> TASK DETAILS
Reproduce every record below exactly as it appears.

> EXERCISE DATA

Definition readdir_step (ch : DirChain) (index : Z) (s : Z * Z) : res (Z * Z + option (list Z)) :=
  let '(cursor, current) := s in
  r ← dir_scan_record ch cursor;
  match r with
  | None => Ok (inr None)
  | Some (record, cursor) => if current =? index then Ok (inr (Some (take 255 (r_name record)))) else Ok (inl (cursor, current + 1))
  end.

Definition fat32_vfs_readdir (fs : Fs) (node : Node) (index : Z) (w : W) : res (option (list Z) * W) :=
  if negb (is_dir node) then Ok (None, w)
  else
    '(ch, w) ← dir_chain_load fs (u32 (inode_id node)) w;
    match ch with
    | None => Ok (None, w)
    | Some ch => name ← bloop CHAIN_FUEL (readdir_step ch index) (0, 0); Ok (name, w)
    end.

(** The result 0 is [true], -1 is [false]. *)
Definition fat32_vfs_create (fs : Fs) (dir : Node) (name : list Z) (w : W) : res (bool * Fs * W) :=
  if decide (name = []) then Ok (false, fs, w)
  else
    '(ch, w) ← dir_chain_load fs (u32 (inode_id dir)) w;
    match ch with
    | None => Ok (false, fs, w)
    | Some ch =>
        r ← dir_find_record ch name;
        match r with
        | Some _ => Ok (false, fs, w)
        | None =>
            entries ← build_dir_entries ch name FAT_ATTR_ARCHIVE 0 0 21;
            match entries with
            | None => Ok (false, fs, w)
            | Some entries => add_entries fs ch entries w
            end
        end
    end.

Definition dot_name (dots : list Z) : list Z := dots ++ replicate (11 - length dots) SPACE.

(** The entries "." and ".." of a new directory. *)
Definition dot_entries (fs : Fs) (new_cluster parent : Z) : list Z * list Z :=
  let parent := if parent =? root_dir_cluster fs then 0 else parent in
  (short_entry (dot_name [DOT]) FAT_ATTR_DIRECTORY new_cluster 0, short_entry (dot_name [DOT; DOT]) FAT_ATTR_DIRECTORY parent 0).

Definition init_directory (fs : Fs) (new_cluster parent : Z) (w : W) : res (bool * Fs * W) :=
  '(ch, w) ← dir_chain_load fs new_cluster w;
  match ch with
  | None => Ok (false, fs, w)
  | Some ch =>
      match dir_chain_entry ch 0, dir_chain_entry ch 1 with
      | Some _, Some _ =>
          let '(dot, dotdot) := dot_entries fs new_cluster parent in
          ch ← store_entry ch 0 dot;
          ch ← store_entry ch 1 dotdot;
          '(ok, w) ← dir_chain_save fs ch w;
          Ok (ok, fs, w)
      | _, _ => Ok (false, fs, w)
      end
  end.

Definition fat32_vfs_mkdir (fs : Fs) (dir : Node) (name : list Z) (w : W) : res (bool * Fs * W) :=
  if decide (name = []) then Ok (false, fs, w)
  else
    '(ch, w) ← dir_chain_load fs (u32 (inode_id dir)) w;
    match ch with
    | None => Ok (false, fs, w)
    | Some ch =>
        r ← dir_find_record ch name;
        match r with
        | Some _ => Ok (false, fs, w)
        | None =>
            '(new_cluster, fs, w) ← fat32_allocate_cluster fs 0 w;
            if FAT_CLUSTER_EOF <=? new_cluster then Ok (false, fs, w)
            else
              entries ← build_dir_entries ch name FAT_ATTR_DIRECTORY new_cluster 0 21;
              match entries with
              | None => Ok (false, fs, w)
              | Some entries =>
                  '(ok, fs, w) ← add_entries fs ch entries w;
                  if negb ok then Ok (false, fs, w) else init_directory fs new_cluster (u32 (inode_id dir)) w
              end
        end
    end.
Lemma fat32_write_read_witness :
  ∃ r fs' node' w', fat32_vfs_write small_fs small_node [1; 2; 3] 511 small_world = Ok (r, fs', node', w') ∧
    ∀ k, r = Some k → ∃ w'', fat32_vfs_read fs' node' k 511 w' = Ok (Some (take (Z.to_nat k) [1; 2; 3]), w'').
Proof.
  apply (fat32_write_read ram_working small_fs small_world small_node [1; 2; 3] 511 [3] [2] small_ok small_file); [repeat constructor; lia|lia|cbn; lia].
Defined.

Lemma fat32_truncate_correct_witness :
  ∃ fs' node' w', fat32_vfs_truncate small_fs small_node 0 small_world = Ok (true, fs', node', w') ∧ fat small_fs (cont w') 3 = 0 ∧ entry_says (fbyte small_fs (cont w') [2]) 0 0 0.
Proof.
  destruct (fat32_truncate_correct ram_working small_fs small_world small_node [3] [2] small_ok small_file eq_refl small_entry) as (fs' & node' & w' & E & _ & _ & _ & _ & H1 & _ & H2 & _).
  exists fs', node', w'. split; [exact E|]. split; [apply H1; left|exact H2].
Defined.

> RESULT OF THE TASK
Definition readdir_step (ch : DirChain) (index : Z) (s : Z * Z) : res (Z * Z + option (list Z)) :=
  let '(cursor, current) := s in
  r ← dir_scan_record ch cursor;
  match r with
  | None => Ok (inr None)
  | Some (record, cursor) => if current =? index then Ok (inr (Some (take 255 (r_name record)))) else Ok (inl (cursor, current + 1))
  end.

Definition fat32_vfs_readdir (fs : Fs) (node : Node) (index : Z) (w : W) : res (option (list Z) * W) :=
  if negb (is_dir node) then Ok (None, w)
  else
    '(ch, w) ← dir_chain_load fs (u32 (inode_id node)) w;
    match ch with
    | None => Ok (None, w)
    | Some ch => name ← bloop CHAIN_FUEL (readdir_step ch index) (0, 0); Ok (name, w)
    end.

(** The result 0 is [true], -1 is [false]. *)
Definition fat32_vfs_create (fs : Fs) (dir : Node) (name : list Z) (w : W) : res (bool * Fs * W) :=
  if decide (name = []) then Ok (false, fs, w)
  else
    '(ch, w) ← dir_chain_load fs (u32 (inode_id dir)) w;
    match ch with
    | None => Ok (false, fs, w)
    | Some ch =>
        r ← dir_find_record ch name;
        match r with
        | Some _ => Ok (false, fs, w)
        | None =>
            entries ← build_dir_entries ch name FAT_ATTR_ARCHIVE 0 0 21;
            match entries with
            | None => Ok (false, fs, w)
            | Some entries => add_entries fs ch entries w
            end
        end
    end.

Definition dot_name (dots : list Z) : list Z := dots ++ replicate (11 - length dots) SPACE.

(** The entries "." and ".." of a new directory. *)
Definition dot_entries (fs : Fs) (new_cluster parent : Z) : list Z * list Z :=
  let parent := if parent =? root_dir_cluster fs then 0 else parent in
  (short_entry (dot_name [DOT]) FAT_ATTR_DIRECTORY new_cluster 0, short_entry (dot_name [DOT; DOT]) FAT_ATTR_DIRECTORY parent 0).

Definition init_directory (fs : Fs) (new_cluster parent : Z) (w : W) : res (bool * Fs * W) :=
  '(ch, w) ← dir_chain_load fs new_cluster w;
  match ch with
  | None => Ok (false, fs, w)
  | Some ch =>
      match dir_chain_entry ch 0, dir_chain_entry ch 1 with
      | Some _, Some _ =>
          let '(dot, dotdot) := dot_entries fs new_cluster parent in
          ch ← store_entry ch 0 dot;
          ch ← store_entry ch 1 dotdot;
          '(ok, w) ← dir_chain_save fs ch w;
          Ok (ok, fs, w)
      | _, _ => Ok (false, fs, w)
      end
  end.

Definition fat32_vfs_mkdir (fs : Fs) (dir : Node) (name : list Z) (w : W) : res (bool * Fs * W) :=
  if decide (name = []) then Ok (false, fs, w)
  else
    '(ch, w) ← dir_chain_load fs (u32 (inode_id dir)) w;
    match ch with
    | None => Ok (false, fs, w)
    | Some ch =>
        r ← dir_find_record ch name;
        match r with
        | Some _ => Ok (false, fs, w)
        | None =>
            '(new_cluster, fs, w) ← fat32_allocate_cluster fs 0 w;
            if FAT_CLUSTER_EOF <=? new_cluster then Ok (false, fs, w)
            else
              entries ← build_dir_entries ch name FAT_ATTR_DIRECTORY new_cluster 0 21;
              match entries with
              | None => Ok (false, fs, w)
              | Some entries =>
                  '(ok, fs, w) ← add_entries fs ch entries w;
                  if negb ok then Ok (false, fs, w) else init_directory fs new_cluster (u32 (inode_id dir)) w
              end
        end
    end.
Lemma fat32_write_read_witness :
  ∃ r fs' node' w', fat32_vfs_write small_fs small_node [1; 2; 3] 511 small_world = Ok (r, fs', node', w') ∧
    ∀ k, r = Some k → ∃ w'', fat32_vfs_read fs' node' k 511 w' = Ok (Some (take (Z.to_nat k) [1; 2; 3]), w'').
Proof.
  apply (fat32_write_read ram_working small_fs small_world small_node [1; 2; 3] 511 [3] [2] small_ok small_file); [repeat constructor; lia|lia|cbn; lia].
Defined.

Lemma fat32_truncate_correct_witness :
  ∃ fs' node' w', fat32_vfs_truncate small_fs small_node 0 small_world = Ok (true, fs', node', w') ∧ fat small_fs (cont w') 3 = 0 ∧ entry_says (fbyte small_fs (cont w') [2]) 0 0 0.
Proof.
  destruct (fat32_truncate_correct ram_working small_fs small_world small_node [3] [2] small_ok small_file eq_refl small_entry) as (fs' & node' & w' & E & _ & _ & _ & _ & H1 & _ & H2 & _).
  exists fs', node', w'. split; [exact E|]. split; [apply H1; left|exact H2].
Defined.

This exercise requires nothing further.